[Your instructions] When you come to the line with "let mp := Z.quot (5 * doy + 2) 153 in", begin repeating; continue exactly through the final line of the records and include nothing from before.

--- The records Enclosed Below ---

(* ===== verification/Calendar.v ===== *)
(** * Calendar: days, months and grids of the planner

    Module [Calendar] models the calendar part of
    [src/sections/planner_model.cpp]: the civil date of a day number and back,
    day keys, weeks, month and year grids, times of day, moving by months.
    [long long] values are integers here: day keys hold years of four digits,
    so that nothing in this file comes near 2^63. *)

From S2P Require Import Prelude PlannerUtil.
Import Decimal Util.

#[local] Open Scope Z_scope.

Module Calendar.

(** ** Dates without a time zone *)

Definition daysFromCivil (y m d : Z) : Z :=
  let y := if m <=? 2 then y - 1 else y in
  let era := Z.quot (if 0 <=? y then y else y - 399) 400 in
  let yoe := y - era * 400 in
  let doy := Z.quot (153 * (m + (if 2 <? m then -3 else 9)) + 2) 5 + d - 1 in
  let doe := yoe * 365 + Z.quot yoe 4 - Z.quot yoe 100 + doy in
  era * 146097 + doe - 719468.

Record Parts := { year : Z; month : Z; date : Z }.

Definition civilFromDays (z : Z) : Parts :=
  let z := z + 719468 in
  let era := Z.quot (if 0 <=? z then z else z - 146096) 146097 in
  let doe := z - era * 146097 in
  let yoe := Z.quot (doe - Z.quot doe 1460 + Z.quot doe 36524 - Z.quot doe 146096) 365 in
  let y := yoe + era * 400 in
  let doy := doe - (365 * yoe + Z.quot yoe 4 - Z.quot yoe 100) in
  let mp := Z.quot (5 * doy + 2) 153 in
  let d := doy - Z.quot (153 * mp + 2) 5 + 1 in
  let m := mp + (if mp <? 10 then 3 else -9) in
  {| year := if m <=? 2 then y + 1 else y; month := m; date := d |}.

--- End of Enclosed The records ---

[Answer space]
  let mp := Z.quot (5 * doy + 2) 153 in
  let d := doy - Z.quot (153 * mp + 2) 5 + 1 in
  let m := mp + (if mp <? 10 then 3 else -9) in
  {| year := if m <=? 2 then y + 1 else y; month := m; date := d |}.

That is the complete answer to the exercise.